▸ Supplied information
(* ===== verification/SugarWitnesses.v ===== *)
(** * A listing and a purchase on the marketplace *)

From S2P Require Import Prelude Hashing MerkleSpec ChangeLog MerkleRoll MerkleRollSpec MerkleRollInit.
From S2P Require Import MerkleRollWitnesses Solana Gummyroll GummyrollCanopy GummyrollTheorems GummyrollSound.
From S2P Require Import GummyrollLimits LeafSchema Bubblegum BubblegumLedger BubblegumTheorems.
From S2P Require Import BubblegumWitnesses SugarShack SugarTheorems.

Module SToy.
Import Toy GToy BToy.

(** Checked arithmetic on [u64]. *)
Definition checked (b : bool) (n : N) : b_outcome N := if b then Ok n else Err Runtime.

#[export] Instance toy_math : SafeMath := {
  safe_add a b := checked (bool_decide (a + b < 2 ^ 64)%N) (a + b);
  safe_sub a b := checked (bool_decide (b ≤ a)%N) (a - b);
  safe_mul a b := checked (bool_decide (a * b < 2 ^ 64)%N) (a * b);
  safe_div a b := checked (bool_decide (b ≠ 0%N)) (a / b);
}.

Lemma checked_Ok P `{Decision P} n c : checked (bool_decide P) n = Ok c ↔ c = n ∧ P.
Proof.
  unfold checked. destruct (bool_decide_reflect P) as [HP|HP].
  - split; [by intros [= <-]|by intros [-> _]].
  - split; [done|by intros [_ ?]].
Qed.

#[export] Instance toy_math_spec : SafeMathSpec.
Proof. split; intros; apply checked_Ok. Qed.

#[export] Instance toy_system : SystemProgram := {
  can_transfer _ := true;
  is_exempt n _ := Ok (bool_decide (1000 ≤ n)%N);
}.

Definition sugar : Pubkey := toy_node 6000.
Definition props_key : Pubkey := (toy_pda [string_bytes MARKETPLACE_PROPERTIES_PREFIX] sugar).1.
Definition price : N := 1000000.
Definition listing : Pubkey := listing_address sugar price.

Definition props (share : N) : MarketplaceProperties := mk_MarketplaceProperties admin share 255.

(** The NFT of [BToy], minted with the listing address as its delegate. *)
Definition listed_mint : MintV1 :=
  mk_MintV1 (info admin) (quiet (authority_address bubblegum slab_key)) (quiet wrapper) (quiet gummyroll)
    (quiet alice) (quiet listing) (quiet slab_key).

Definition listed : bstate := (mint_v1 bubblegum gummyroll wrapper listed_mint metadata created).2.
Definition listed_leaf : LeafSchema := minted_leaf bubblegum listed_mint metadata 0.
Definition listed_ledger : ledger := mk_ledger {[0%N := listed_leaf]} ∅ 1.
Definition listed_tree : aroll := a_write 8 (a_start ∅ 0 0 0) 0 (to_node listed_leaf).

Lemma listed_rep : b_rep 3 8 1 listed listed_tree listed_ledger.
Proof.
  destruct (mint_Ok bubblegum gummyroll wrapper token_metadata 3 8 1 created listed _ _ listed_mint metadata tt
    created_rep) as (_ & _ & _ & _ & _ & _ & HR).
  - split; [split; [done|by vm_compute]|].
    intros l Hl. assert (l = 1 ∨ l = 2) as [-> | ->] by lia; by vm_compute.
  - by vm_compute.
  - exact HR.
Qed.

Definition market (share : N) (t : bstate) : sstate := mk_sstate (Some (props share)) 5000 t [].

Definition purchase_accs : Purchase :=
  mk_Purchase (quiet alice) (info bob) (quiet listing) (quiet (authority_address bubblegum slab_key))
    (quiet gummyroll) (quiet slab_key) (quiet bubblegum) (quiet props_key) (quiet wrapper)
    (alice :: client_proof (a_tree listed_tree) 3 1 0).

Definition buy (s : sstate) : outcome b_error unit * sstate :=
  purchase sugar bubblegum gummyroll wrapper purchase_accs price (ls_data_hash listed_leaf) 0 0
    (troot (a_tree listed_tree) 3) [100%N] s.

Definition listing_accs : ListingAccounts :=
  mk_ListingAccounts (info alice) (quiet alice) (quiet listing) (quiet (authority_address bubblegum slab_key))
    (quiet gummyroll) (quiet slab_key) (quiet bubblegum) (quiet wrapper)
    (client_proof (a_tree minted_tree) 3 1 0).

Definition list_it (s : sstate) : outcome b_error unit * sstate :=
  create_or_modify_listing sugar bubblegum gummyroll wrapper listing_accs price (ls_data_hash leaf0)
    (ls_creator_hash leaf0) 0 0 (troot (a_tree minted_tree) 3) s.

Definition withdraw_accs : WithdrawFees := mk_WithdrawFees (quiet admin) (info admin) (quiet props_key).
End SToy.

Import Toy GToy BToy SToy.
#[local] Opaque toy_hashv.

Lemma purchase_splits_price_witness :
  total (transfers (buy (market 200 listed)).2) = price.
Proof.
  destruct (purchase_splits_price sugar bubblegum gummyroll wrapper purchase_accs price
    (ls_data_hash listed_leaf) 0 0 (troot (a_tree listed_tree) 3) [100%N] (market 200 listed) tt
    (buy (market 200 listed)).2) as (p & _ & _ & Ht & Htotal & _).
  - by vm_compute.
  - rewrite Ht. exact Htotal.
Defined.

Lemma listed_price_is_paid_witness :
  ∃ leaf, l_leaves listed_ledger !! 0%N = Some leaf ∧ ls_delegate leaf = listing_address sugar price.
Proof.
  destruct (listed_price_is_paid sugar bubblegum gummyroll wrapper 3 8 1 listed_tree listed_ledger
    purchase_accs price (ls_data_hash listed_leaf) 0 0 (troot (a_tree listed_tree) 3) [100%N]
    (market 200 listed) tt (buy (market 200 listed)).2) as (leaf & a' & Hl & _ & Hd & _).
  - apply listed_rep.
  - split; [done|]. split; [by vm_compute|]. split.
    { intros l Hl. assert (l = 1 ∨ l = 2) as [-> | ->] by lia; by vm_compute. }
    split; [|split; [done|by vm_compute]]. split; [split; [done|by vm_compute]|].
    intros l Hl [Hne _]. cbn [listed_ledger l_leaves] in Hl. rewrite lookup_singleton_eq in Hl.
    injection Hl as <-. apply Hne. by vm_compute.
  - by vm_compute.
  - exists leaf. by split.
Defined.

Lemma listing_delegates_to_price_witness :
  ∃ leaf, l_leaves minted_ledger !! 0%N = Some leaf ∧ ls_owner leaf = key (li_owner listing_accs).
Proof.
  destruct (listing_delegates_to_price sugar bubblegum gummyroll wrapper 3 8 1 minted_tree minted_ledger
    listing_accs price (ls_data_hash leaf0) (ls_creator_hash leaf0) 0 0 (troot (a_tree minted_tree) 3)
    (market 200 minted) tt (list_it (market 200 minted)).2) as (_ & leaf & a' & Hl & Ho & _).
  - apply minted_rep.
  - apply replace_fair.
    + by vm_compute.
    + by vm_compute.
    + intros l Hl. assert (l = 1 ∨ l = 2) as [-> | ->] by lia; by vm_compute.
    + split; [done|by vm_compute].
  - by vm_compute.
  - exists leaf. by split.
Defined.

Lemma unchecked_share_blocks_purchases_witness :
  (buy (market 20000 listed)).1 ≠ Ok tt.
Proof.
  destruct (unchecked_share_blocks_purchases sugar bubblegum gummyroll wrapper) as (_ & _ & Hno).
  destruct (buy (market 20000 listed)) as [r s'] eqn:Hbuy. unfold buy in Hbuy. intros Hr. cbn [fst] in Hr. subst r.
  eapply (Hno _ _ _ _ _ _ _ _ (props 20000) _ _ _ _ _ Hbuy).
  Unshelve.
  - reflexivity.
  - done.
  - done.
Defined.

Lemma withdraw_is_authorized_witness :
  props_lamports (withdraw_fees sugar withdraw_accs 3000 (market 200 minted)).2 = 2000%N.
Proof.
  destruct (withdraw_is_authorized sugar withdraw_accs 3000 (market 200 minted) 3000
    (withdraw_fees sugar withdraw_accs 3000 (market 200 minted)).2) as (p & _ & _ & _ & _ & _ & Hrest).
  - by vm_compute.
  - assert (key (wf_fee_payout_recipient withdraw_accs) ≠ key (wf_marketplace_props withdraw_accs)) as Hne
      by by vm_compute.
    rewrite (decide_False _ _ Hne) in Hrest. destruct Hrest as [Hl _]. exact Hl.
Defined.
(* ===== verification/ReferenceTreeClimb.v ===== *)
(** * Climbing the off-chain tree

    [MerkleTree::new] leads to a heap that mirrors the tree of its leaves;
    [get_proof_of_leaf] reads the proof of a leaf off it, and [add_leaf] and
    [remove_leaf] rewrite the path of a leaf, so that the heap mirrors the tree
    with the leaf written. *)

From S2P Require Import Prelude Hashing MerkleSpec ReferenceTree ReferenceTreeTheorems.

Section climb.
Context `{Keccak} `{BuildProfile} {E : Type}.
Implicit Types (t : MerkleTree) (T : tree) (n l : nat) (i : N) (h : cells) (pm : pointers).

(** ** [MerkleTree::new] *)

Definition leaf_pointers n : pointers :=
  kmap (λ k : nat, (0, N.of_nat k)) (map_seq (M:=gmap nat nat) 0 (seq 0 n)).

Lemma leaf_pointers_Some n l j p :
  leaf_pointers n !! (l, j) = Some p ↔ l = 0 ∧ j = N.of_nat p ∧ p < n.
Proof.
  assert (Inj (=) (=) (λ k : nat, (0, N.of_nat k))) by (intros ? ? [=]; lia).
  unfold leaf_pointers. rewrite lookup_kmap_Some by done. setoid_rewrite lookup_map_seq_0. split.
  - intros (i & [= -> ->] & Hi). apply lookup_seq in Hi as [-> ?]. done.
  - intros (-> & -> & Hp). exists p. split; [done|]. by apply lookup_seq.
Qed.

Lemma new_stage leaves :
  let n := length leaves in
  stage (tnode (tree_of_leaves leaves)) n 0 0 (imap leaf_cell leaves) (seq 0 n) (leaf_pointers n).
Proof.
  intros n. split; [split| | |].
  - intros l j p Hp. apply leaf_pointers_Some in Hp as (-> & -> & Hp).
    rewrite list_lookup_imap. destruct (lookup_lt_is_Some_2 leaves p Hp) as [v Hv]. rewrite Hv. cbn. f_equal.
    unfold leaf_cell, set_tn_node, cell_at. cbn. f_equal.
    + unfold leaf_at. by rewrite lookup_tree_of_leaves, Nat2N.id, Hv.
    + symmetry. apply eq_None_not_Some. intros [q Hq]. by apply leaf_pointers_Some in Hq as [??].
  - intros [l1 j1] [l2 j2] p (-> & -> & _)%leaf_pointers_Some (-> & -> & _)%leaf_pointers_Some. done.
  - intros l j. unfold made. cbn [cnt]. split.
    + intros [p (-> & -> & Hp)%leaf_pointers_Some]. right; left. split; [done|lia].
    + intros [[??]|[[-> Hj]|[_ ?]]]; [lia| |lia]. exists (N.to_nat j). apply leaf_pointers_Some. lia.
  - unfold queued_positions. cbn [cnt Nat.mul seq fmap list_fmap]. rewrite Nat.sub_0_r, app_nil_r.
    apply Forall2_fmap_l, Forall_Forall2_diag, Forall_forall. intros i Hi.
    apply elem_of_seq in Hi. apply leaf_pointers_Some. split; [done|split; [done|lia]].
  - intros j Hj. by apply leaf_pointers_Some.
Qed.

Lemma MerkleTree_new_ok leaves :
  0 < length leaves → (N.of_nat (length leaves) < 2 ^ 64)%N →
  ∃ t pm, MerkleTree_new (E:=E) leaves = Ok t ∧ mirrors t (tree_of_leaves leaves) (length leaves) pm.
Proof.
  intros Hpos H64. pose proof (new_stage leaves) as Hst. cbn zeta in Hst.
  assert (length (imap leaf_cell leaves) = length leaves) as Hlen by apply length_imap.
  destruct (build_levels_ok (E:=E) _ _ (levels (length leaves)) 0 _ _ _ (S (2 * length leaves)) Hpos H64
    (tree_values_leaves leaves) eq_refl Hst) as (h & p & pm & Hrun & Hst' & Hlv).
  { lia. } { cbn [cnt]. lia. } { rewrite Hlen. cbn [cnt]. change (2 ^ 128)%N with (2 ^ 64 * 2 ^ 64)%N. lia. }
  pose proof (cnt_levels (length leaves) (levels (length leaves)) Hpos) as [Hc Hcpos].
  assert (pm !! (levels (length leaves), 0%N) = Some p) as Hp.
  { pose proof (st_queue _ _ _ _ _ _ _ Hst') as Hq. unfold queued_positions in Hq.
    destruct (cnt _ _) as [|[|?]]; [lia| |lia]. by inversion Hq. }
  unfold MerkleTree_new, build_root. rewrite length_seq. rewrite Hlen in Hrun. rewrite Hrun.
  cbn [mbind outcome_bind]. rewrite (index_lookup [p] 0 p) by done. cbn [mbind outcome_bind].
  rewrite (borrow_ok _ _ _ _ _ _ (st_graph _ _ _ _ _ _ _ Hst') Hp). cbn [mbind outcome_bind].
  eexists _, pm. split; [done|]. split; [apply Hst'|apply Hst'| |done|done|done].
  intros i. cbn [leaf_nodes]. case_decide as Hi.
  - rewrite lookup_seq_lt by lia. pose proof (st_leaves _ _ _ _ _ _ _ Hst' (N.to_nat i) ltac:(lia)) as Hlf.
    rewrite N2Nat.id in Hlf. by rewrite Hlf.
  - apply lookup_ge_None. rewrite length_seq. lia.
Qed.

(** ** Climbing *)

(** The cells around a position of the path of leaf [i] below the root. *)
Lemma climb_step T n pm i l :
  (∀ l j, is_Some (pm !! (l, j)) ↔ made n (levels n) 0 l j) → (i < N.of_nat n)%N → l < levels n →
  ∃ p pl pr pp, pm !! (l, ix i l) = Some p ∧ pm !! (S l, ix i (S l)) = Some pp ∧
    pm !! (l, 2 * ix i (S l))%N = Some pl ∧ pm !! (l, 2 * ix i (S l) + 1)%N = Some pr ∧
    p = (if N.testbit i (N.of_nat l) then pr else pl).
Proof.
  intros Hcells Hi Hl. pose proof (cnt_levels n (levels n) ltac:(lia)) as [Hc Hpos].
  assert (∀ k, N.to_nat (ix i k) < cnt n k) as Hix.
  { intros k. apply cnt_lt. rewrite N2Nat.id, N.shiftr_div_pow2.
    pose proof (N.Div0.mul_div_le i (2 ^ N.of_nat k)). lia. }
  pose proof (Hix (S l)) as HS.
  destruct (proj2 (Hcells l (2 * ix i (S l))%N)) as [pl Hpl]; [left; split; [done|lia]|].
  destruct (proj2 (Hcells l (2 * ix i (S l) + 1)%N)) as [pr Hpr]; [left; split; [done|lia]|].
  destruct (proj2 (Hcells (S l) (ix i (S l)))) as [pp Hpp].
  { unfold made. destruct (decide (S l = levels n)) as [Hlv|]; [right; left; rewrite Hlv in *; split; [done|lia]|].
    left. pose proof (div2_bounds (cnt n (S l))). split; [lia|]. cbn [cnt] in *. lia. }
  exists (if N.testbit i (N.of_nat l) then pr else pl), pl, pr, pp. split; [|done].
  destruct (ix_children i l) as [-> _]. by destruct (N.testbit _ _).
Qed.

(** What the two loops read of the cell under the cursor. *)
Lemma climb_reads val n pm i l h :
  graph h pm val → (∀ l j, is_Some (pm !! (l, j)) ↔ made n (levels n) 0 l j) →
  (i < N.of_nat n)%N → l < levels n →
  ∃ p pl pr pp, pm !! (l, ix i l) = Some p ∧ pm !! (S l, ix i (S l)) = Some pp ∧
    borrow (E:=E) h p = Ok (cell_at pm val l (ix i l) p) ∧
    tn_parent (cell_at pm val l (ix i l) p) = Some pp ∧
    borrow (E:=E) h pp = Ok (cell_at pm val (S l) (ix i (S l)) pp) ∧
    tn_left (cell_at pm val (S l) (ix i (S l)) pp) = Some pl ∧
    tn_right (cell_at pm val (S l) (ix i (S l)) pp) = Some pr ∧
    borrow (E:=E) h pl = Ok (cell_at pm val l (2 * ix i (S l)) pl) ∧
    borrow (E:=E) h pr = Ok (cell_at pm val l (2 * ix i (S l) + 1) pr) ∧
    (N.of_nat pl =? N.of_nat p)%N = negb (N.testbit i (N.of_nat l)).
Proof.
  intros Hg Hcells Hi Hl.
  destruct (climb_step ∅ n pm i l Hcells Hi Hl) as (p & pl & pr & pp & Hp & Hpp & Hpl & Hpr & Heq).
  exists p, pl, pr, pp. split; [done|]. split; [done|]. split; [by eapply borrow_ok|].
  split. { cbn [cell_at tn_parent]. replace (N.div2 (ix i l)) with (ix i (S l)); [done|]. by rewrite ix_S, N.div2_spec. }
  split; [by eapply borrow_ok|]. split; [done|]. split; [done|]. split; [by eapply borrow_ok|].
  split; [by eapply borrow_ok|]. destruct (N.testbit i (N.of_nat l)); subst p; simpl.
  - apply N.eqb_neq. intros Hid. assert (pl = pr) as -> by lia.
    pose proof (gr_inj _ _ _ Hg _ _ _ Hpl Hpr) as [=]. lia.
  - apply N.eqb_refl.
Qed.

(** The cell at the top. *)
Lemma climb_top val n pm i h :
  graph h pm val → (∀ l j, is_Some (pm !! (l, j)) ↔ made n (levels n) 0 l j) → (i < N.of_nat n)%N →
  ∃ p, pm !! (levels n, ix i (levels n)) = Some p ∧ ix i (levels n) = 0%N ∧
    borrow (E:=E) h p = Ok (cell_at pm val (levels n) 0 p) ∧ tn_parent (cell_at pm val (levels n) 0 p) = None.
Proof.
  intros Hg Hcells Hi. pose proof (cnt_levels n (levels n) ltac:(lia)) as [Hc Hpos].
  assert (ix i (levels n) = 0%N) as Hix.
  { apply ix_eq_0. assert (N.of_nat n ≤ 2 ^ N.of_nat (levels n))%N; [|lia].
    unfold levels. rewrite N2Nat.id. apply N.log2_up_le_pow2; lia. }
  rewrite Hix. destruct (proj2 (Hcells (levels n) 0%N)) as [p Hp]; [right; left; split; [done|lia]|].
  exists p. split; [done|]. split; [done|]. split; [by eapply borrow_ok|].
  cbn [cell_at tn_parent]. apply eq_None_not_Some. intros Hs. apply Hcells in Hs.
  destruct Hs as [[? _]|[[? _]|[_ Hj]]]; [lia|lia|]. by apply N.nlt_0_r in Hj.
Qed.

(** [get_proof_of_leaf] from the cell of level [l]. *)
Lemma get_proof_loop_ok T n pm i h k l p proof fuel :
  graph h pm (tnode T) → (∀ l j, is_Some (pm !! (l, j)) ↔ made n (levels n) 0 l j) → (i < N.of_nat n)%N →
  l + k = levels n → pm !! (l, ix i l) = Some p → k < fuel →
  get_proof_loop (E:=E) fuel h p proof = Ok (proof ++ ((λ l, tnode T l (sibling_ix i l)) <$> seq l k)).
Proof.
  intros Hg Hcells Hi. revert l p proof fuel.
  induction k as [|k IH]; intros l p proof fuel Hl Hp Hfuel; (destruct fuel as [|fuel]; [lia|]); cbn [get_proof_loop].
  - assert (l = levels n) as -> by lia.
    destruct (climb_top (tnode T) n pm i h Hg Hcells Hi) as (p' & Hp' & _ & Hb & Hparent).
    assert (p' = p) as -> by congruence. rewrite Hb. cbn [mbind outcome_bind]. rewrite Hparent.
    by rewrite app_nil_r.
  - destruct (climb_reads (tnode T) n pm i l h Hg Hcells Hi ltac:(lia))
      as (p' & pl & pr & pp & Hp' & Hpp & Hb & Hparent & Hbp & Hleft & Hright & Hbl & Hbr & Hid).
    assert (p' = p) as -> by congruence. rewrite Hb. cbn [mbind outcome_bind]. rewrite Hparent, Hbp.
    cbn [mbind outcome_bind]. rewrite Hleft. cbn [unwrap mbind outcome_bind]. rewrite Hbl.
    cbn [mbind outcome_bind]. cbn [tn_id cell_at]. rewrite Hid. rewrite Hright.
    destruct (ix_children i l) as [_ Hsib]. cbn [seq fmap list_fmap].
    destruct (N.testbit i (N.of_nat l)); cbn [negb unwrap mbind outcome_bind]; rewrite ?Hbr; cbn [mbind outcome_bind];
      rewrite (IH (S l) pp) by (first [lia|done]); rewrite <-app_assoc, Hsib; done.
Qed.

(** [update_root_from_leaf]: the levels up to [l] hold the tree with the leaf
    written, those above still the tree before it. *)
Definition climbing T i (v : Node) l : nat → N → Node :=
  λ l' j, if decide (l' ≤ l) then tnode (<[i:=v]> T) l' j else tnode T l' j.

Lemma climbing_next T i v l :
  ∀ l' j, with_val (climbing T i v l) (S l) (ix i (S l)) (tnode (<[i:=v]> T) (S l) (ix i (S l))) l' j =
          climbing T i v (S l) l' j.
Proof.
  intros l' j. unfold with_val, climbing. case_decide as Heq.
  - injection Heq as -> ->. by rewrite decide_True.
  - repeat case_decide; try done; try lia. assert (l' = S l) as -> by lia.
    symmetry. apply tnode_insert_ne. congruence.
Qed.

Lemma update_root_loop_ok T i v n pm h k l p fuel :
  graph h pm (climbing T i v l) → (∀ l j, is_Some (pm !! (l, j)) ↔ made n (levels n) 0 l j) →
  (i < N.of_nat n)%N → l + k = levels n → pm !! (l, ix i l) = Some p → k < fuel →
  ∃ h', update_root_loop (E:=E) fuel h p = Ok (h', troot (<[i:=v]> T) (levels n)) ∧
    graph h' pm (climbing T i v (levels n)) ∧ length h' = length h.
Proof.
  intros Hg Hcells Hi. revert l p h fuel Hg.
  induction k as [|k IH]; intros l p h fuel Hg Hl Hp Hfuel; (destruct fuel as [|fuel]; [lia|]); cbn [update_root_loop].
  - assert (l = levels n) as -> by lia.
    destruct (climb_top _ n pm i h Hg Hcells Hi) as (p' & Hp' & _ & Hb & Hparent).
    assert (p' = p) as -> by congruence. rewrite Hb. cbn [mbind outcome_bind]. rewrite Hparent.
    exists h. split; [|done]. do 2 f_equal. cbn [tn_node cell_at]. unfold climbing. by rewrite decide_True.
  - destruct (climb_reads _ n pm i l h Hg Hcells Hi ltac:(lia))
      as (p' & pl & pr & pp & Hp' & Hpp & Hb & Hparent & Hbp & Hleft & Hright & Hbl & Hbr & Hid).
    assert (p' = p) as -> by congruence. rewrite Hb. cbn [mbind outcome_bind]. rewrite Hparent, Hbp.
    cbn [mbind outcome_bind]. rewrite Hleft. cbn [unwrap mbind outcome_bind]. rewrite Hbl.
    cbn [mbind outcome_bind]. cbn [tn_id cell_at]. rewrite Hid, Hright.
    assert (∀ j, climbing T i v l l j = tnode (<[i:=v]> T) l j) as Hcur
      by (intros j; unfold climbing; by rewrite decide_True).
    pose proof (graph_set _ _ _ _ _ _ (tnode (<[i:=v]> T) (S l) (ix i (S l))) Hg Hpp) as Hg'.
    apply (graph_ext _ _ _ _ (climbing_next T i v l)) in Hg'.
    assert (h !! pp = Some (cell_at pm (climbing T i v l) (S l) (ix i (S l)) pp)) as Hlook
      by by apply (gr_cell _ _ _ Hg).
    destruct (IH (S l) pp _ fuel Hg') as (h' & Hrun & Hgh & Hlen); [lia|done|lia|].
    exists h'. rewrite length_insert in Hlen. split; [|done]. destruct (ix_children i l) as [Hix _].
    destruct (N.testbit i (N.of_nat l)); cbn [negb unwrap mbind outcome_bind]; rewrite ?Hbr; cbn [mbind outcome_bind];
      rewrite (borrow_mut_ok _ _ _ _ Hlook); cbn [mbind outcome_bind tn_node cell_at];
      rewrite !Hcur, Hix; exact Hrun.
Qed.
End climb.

▸ Task requirements
Without changing anything, quote the lines from the top of the data to the line that contains "can_transfer _ := true;", including that line.

▸ Task result
(* ===== verification/SugarWitnesses.v ===== *)
(** * A listing and a purchase on the marketplace *)

From S2P Require Import Prelude Hashing MerkleSpec ChangeLog MerkleRoll MerkleRollSpec MerkleRollInit.
From S2P Require Import MerkleRollWitnesses Solana Gummyroll GummyrollCanopy GummyrollTheorems GummyrollSound.
From S2P Require Import GummyrollLimits LeafSchema Bubblegum BubblegumLedger BubblegumTheorems.
From S2P Require Import BubblegumWitnesses SugarShack SugarTheorems.

Module SToy.
Import Toy GToy BToy.

(** Checked arithmetic on [u64]. *)
Definition checked (b : bool) (n : N) : b_outcome N := if b then Ok n else Err Runtime.

#[export] Instance toy_math : SafeMath := {
  safe_add a b := checked (bool_decide (a + b < 2 ^ 64)%N) (a + b);
  safe_sub a b := checked (bool_decide (b ≤ a)%N) (a - b);
  safe_mul a b := checked (bool_decide (a * b < 2 ^ 64)%N) (a * b);
  safe_div a b := checked (bool_decide (b ≠ 0%N)) (a / b);
}.

Lemma checked_Ok P `{Decision P} n c : checked (bool_decide P) n = Ok c ↔ c = n ∧ P.
Proof.
  unfold checked. destruct (bool_decide_reflect P) as [HP|HP].
  - split; [by intros [= <-]|by intros [-> _]].
  - split; [done|by intros [_ ?]].
Qed.

#[export] Instance toy_math_spec : SafeMathSpec.
Proof. split; intros; apply checked_Ok. Qed.

#[export] Instance toy_system : SystemProgram := {
  can_transfer _ := true;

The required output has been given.